Wednesday, 28 October 2015

Moving, thinking, talking…blogging?


I didn’t ‘get’ blogging until yesterday, there it is, I said it!  I feel of course that I should have embraced it more fully at this stage in module 3, I know that it’s useful because everyone in the world is doing it but it just didn’t seem like it could be my thing, I’ve done a couple but never felt invested. Whilst I move, think and talk about things as means to muddle through, clarify, sort and edit my ideas I don't like to write things down until I have a clear idea in my head of what I think and what I am going to say. I think this is because I have always though of the essay as a formal way of representing my ideas at the end of something, the thing that comes after, something final. 

Hmmm…. when I dance, I am constantly doing, practicing, editing my movement, I am exploring and working with the language and the medium within which I am immersed. In a technique class there is an ongoing conversation between teacher and learner as we work with different principles and play with possibilities, there is an internal and external conversation within ourselves and with the wider world. A performance may be a formalised expression of the ideas worked with but it will be as a result of what has come before, often a development of ideas rehearsed and adapted, an expression of something and often a way to start or continue a conversation, it will be saying something to take us somewhere.
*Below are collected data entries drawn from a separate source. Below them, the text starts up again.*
Lemma last_of_rev L1 : last_of None L1 = match rev L1 with [] => None | (x, _) :: _ => Some x end.
Proof.
  destruct (rev L1) as [|[x xd] R] eqn:Hrev; apply (f_equal (@rev _)) in Hrev; rewrite rev_involutive in Hrev; subst L1; [done|].
  cbn [rev]. by rewrite last_of_snoc.
Qed.

Lemma last_of_ne (L : nlist) p o : o ∉ L.*1 -> p <> Some o -> last_of p L <> Some o.
Proof.
  revert p. induction L as [|[a d] L IH]; intros p Hn Hp; [done|]. cbn in *. apply not_elem_of_cons in Hn as [Hne Hn]. apply IH; [done|congruence].
Qed.

Lemma conc_other L D n bs b nd : ok L D -> D !! b = Some nd -> nodes (conc L D n bs) !! b = Some nd.
Proof. intros Hok Hb. rewrite conc_lookup_other; [done|done|]. intros Hin. by rewrite (ok_disjoint _ _ Hok b Hin) in Hb. Qed.

(** A node is not the last one of others. *)
Lemma last_mid L1 o od L2 : o ∉ L2.*1 -> bool_decide (last_of None (L1 ++ (o, od) :: L2) = Some o) = bool_decide (L2 = []).
Proof.
  intros Ho. rewrite last_of_app. cbn [last_of]. apply bool_decide_ext. destruct L2 as [|[x xd] L2]; [done|].
  split; [|done]. cbn in Ho |- *. apply not_elem_of_cons in Ho as [Hne Ho]. intros Hl. exfalso. by eapply last_of_ne; [exact Ho| |exact Hl]; congruence.
Qed.

Lemma conc_next L1 o od L2 D n bs :
  ok (L1 ++ (o, od) :: L2) D ->
  match L2 with
  | [] => True
  | (x, xd) :: L2' => x ≠ o /\ nodes (conc (L1 ++ (o, od) :: L2) D n bs) !! x = Some {| prev := Some o; next := first_of L2' None; data := xd |}
  end.
Proof.
  intros Hok. destruct L2 as [|[x xd] L2]; [done|]. destruct (nodup_mid _ _ _ _ (ok_nodup _ _ Hok)) as (_ & Ho & _).
  split; [cbn in Ho; set_solver|]. change ((o, od) :: (x, xd) :: L2) with ([(o, od)] ++ (x, xd) :: L2) in *. rewrite app_assoc in *.
  by rewrite conc_lookup, last_of_snoc.
Qed.

Lemma conc_prev R x xd o od L2 D n bs :
  ok ((R ++ [(x, xd)]) ++ (o, od) :: L2) D ->
  x ≠ o /\ nodes (conc ((R ++ [(x, xd)]) ++ (o, od) :: L2) D n bs) !! x = Some {| prev := last_of None R; next := Some o; data := xd |}.
Proof.
  intros Hok. destruct (nodup_mid _ _ _ _ (ok_nodup _ _ Hok)) as (Ho & _). split; [rewrite fmap_app in Ho; set_solver|].
  rewrite <- app_assoc in *. cbn [app] in *. by rewrite conc_lookup.
Qed.

Lemma other_ne L D b nd a : ok L D -> D !! b = Some nd -> a ∈ L.*1 -> b ≠ a.
Proof. intros Hok Hb Ha ->. by rewrite (ok_disjoint _ _ Hok a Ha) in Hb. Qed.

Lemma link_after_conc L1 o od L2 D n bs b nd :
  ok (L1 ++ (o, od) :: L2) D -> D !! b = Some (alone nd) ->
  exists q, link_after b (Some o) (conc (L1 ++ (o, od) :: L2) D n bs) =
    Some (tt, {| ql := q; nodes := seg None (L1 ++ (o, od) :: (b, nd) :: L2) None ∪ delete b D |}) /\
    q = {| head := first_of (L1 ++ (o, od) :: (b, nd) :: L2) None; tail := last_of None (L1 ++ (o, od) :: (b, nd) :: L2);
           ql_count := n; len := Zlen (L1 ++ (o, od) :: L2); fill := F; compress := C; bookmarks := bs |}.
Proof.
  intros Hok Hb. destruct (nodup_mid _ _ _ _ (ok_nodup _ _ Hok)) as (_ & Ho2 & _).
  assert (b ≠ o) by (eapply other_ne; [exact Hok|exact Hb|rewrite fmap_app, fmap_cons; set_solver]).
  pose proof (link_after_heap _ _ _ _ _ _ _ Hok Hb) as Hheap. cbv zeta in Hheap. rewrite <- Hheap.
  pose proof (conc_next _ _ _ _ _ n bs Hok) as Hnx. pose proof (conc_lookup _ _ _ _ _ n bs Hok) as Hgo.
  unfold link_after. cbn [conc nodes ql] in *.
  rewrite (bind_step _ _ _ _ _ (set_prev_at b (Some o) (conc (L1 ++ (o, od) :: L2) D n bs) _ (conc_other _ _ n bs _ _ Hok Hb))).
  cbn [conc nodes ql alone prev next data] in *. rewrite bind_bind.
  erewrite bind_step; [|apply get_at; cbn [nodes]; rewrite lookup_insert_ne by done; exact Hgo]. cbn [prev next data]. rewrite bind_bind.
  erewrite bind_step; [|apply set_next_at; cbn [nodes]; apply lookup_insert_eq]. cbn [prev next data ql nodes]. rewrite bind_bind.
  destruct L2 as [|[x xd] L2]; cbn [first_of] in *.
  - erewrite bind_step by done. erewrite bind_step; [|apply set_next_at; cbn [nodes]; rewrite !lookup_insert_ne by done; exact Hgo].
    erewrite bind_step by done. rewrite when_at. cbn [nodes ql prev next data]. eexists. split; [done|].
    cbn [qlof tail]. rewrite last_mid by done. cbn. unfold with_tail, qlof. cbn. rewrite !first_of_app, !last_of_app. done.
  - destruct Hnx as [Hxo Hx]. assert (b ≠ x) by (eapply other_ne; [exact Hok|exact Hb|rewrite fmap_app, !fmap_cons; set_solver]).
    erewrite bind_step; [|apply set_prev_at; cbn [nodes]; rewrite !lookup_insert_ne by done; exact Hx]. cbn [nodes ql prev next data].
    erewrite bind_step; [|apply set_next_at; cbn [nodes]; rewrite !lookup_insert_ne by done; exact Hgo].
    erewrite bind_step by done. rewrite when_at. cbn [nodes ql prev next data]. eexists. split; [done|].
    cbn [qlof tail]. rewrite last_mid by done. cbn. unfold with_tail, qlof. cbn. rewrite !first_of_app, !last_of_app. done.
Qed.

Lemma first_mid L1 o od L2 : o ∉ L1.*1 -> bool_decide (first_of (L1 ++ (o, od) :: L2) None = Some o) = bool_decide (L1 = []).
Proof.
  intros Ho. rewrite first_of_app. cbn [first_of]. apply bool_decide_ext. destruct L1 as [|[x xd] L1]; [done|].
  split; [|done]. cbn in Ho |- *. set_solver.
Qed.

Lemma link_before_conc L1 o od L2 D n bs b nd :
  ok (L1 ++ (o, od) :: L2) D -> D !! b = Some (alone nd) ->
  exists q, link_before b (Some o) (conc (L1 ++ (o, od) :: L2) D n bs) =
    Some (tt, {| ql := q; nodes := seg None (L1 ++ (b, nd) :: (o, od) :: L2) None ∪ delete b D |}) /\
    q = {| head := first_of (L1 ++ (b, nd) :: (o, od) :: L2) None; tail := last_of None (L1 ++ (b, nd) :: (o, od) :: L2);
           ql_count := n; len := Zlen (L1 ++ (o, od) :: L2); fill := F; compress := C; bookmarks := bs |}.
Proof.
  intros Hok Hb. destruct (nodup_mid _ _ _ _ (ok_nodup _ _ Hok)) as (Ho1 & _).
  assert (b ≠ o) by (eapply other_ne; [exact Hok|exact Hb|rewrite fmap_app, fmap_cons; set_solver]).
  pose proof (link_before_heap _ _ _ _ _ _ _ Hok Hb) as Hheap. cbv zeta in Hheap. rewrite <- Hheap.
  pose proof (conc_lookup _ _ _ _ _ n bs Hok) as Hgo.
  unfold link_before. cbn [conc nodes ql] in *.
  rewrite (bind_step _ _ _ _ _ (set_next_at b (Some o) (conc (L1 ++ (o, od) :: L2) D n bs) _ (conc_other _ _ n bs _ _ Hok Hb))).
  cbn [conc nodes ql alone prev next data] in *. rewrite bind_bind.
  erewrite bind_step; [|apply get_at; cbn [nodes]; rewrite lookup_insert_ne by done; exact Hgo]. cbn [prev next data]. rewrite bind_bind.
  erewrite bind_step; [|apply set_prev_at; cbn [nodes]; apply lookup_insert_eq]. cbn [prev next data ql nodes]. rewrite bind_bind.
  rewrite (last_of_rev L1) in *.
  destruct (rev L1) as [|[x xd] Q] eqn:Hrev; apply (f_equal (@rev _)) in Hrev; rewrite rev_involutive in Hrev; subst L1; cbn [rev] in *.
  - erewrite bind_step by done. erewrite bind_step; [|apply set_prev_at; cbn [nodes]; rewrite !lookup_insert_ne by done; exact Hgo].
    erewrite bind_step by done. rewrite when_at. cbn [nodes ql prev next data]. eexists. split; [done|].
    cbn [qlof head]. rewrite first_mid by done. done.
  - destruct (conc_prev _ _ _ _ _ _ _ n bs Hok) as [Hxo Hx]. cbn [conc nodes] in Hx.
    assert (b ≠ x) by (eapply other_ne; [exact Hok|exact Hb|rewrite !fmap_app; set_solver]).
    erewrite bind_step; [|apply set_next_at; cbn [nodes]; rewrite !lookup_insert_ne by done; exact Hx]. cbn [nodes ql prev next data].
    erewrite bind_step; [|apply set_prev_at; cbn [nodes]; rewrite !lookup_insert_ne by done; exact Hgo].
    erewrite bind_step by done. rewrite when_at. cbn [nodes ql prev next data]. eexists. split; [done|].
    cbn [qlof head]. rewrite first_mid by done. rewrite bool_decide_eq_false_2 by (by destruct (rev Q)). unfold qlof.
    rewrite !first_of_app, !last_of_app. cbn. by destruct (rev Q) as [|[? ?] ?].
Qed.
Today I’ve been thinking harder about writing as a language and tool for conversation. Thank you Adesola and Helen for the talk you gave the first year BA dance students at Middlesex University yesterday. Although it perhaps wasn't new information (or shouldn’t have been) to me, it sparked this train of thought and took me back to a place where I could reevaluate how I think about writing amongst my other dance practice. Thank you also Adesola for the blog you posted in week three, I only just read it, so I guess I am very guilty of the behaviour and patterns module 3 can sometimes lead us in to!
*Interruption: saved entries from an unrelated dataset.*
(* ===== verification/QuicklistIter.v ===== *)
(** * Iterators of a quicklist

    An iterator stands between two elements of the list; [quicklistNext]
    returns the one after it, or before it for an iterator that runs to the
    head, whichever node it is in, and keeps only the node of the iterator
    decompressed. *)

From stdpp Require Import gmap.
From S2P Require Import Prelude.
From S2P Require Import NumConv.
From S2P Require Import ListpackEnc.
From S2P Require Import Listpack.
From S2P Require Import ListpackOps.
From S2P Require Import ListpackEdit.
From S2P Require Import Quicklist.
From S2P Require Import QuicklistSpec.
From S2P Require Import QuicklistComp.
From S2P Require Import QuicklistNode.
From S2P Require Import QuicklistPush.
From S2P Require Import QuicklistDel.
From S2P Require Import QuicklistSeek.
From S2P Require Import QuicklistRange.
Import NumConv LpEnc Lp LpOps LpEdit Quicklist QlSpec QlComp QlNode QlPush QlDel QlSeek QlRange.

Module QlIter.

(** 1 for an iterator that runs to the tail. *)
Definition ahead (dir : direction_) : Z := match dir with AL_START_HEAD => 1 | AL_START_TAIL => 0 end.

(** The iterator stands before the element [g]: at its node it is at the
    element with index [k], which is still to be returned when [zi] is null. *)
Definition iter_at (u : option addr) (L : nlist) (SS : list (list sds)) (it : quicklistIter) (g : Z) : Prop :=
  match current it with
  | None => u = None /\ g = ahead (direction it) * Zlen (concat SS)
  | Some a => exists L1 d L2 SS1 ss SS2, L = L1 ++ (a, d) :: L2 /\ SS = SS1 ++ ss :: SS2 /\ length L1 = length SS1 /\
      let k := node_index ss (offset it) in - Zlen ss - 1 <= offset it <= Zlen ss /\
      match zi it with
      | None => (u = None \/ u = Some a) /\ ahead (direction it) - 1 <= k < Zlen ss + ahead (direction it) /\ (container d = PLAIN -> 0 <= k < Zlen ss) /\ g = Zlen (concat SS1) + k + 1 - ahead (direction it)
      | Some p => u = Some a /\ 0 <= k /\ cursor d ss (Z.to_nat k) (Some p) /\ g = Zlen (concat SS1) + k + ahead (direction it)
      end
  end.

(** An entry for the element [i] of the list. *)
Definition entry_at (L : nlist) (SS : list (list sds)) (e : quicklistEntry) (i : Z) (s : sds) : Prop :=
  exists L1 a d L2 SS1 ss SS2 k v, L = L1 ++ (a, d) :: L2 /\ SS = SS1 ++ ss :: SS2 /\ length L1 = length SS1 /\
    e_node e = Some a /\ e_value e = Some v /\ reads v s /\ (container d = PLAIN -> v = inl s) /\ ss !! k = Some s /\ cursor d ss k (e_zi e) /\
    Z.of_nat k = node_index ss (e_offset e) /\ - Zlen ss <= e_offset e < Zlen ss /\ i = Zlen (concat SS1) + Z.of_nat k.

Section Iter.
Context `{Allocator} `{LzfMemory} (F C packed_threshold : Z) (HC : 0 <= C) (HF : -5 <= F <= FILL_MAX).

Abbreviation conc := (conc F C).
Abbreviation tidy := (tidy C).
Abbreviation good := (good C).

#[local] Set Default Proof Using "Type*".

Lemma plain_size d s : node_holds d [s] -> container d = PLAIN -> sz d = Zlen s.
Proof.
  intros (v & Hv & Hh) Hc. pose proof (hd_strings _ _ Hh) as Hs. rewrite <- (vw_container _ _ Hv), Hc in Hs. injection Hs as ->. apply (vw_sz _ _ Hv).
Qed.

(** The value under a cursor. *)
Lemma read_cursor d ss k p : node_holds d ss -> cursor d ss k (Some p) ->
  exists s b v, ss !! k = Some s /\ entry d = Buf b /\ reads v s /\
    (if QL_NODE_IS_PLAIN d then bs ← rd b 0 (sz d); Some (inl bs) else lp_value b p) = Some v.
Proof.
  intros Hd (He & Hk & Hcur). unfold QL_NODE_IS_PLAIN. case_bool_decide as Hp.
  - destruct (plain_node d ss Hd Hp He) as (b & s & Hb & -> & Hrd). cbn in Hk. exists s, b, (inl s). replace k with 0%nat by lia. by rewrite Hrd.
  - destruct (container d); [done|]. destruct Hcur as (lp & es & Hb & Hlp & -> & [= ->]). destruct ((elem_string <$> es) !! k) as [s|] eqn:Hs; [|by apply lookup_ge_None in Hs; lia].
    destruct (lp_value_spec lp es k s Hlp Hs) as (v & Hv & Hvs). by exists s, lp, v.
Qed.

(** What [quicklistNext] returns for the element [i]: the entry and the iterator
    at it, and the node of the element is the one in use. *)
Record yields (L : nlist) (SS : list (list sds)) (dir : direction_) (i : Z) (it' : quicklistIter) (e : quicklistEntry) (L' : nlist) : Prop := {
  yl_addr : L'.*1 = L.*1;
  yl_ok : ok L' ∅;
  yl_good : good (e_node e) L' SS;
  yl_elem : exists s, concat SS !! Z.to_nat i = Some s /\ entry_at L' SS e i s;
  yl_iter : iter_at (e_node e) L' SS it' (i + ahead dir);
  yl_dir : direction it' = dir;
  yl_same : current it' = e_node e /\ zi it' = e_zi e /\ offset it' = e_offset e;
}.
I’ve said it so many times before, I love reading, I love learning but I really don’t enjoy writing. I think I’m bad at it and struggle to see the 'me' within an essay when it’s ‘finished’. Writing in my reflective diary has helped a great deal with my actually getting used to writing regularly but it's only a conversation with myself not with other people, there's no reach in the conversation and it's through these connections and experiences with others that find meaning and develop. With a blog though I feel anxious putting writing out there as a thought in process and worry a lot about how people will respond or whether they will respond. I go back into my old thinking pattern of maybe that was wrong? Maybe it didn't make sense or wasn't good enough to say? Maybe I’m way too late getting the point and everyone else got this a year ago so I should just keep quiet?! Do other people feel this way too?

Until now I don’t think I’ve been looking at writing as dynamic in the way that I do with moving, thinking and talking, the writing in form of blog or essay has been the other thing that should be done instead of being woven in amongst my other modes of doing. Through the experience of practicing it, putting my ideas out there then maybe I will have a better grasp of how to get my writing to be a natural evolution of my practice and a language with which I am comfortable using to put across these thoughts and ideas. Maybe I can think about this differently, if I use blogging and responding to other peoples posts in a more connected way, to practice communicating my ideas throughout all stages of my inquiry in this way, this will potentially lead me more naturally towards the more formal critical review ‘at the end’ where these developed ideas will need to be more structured, organised and thought through. 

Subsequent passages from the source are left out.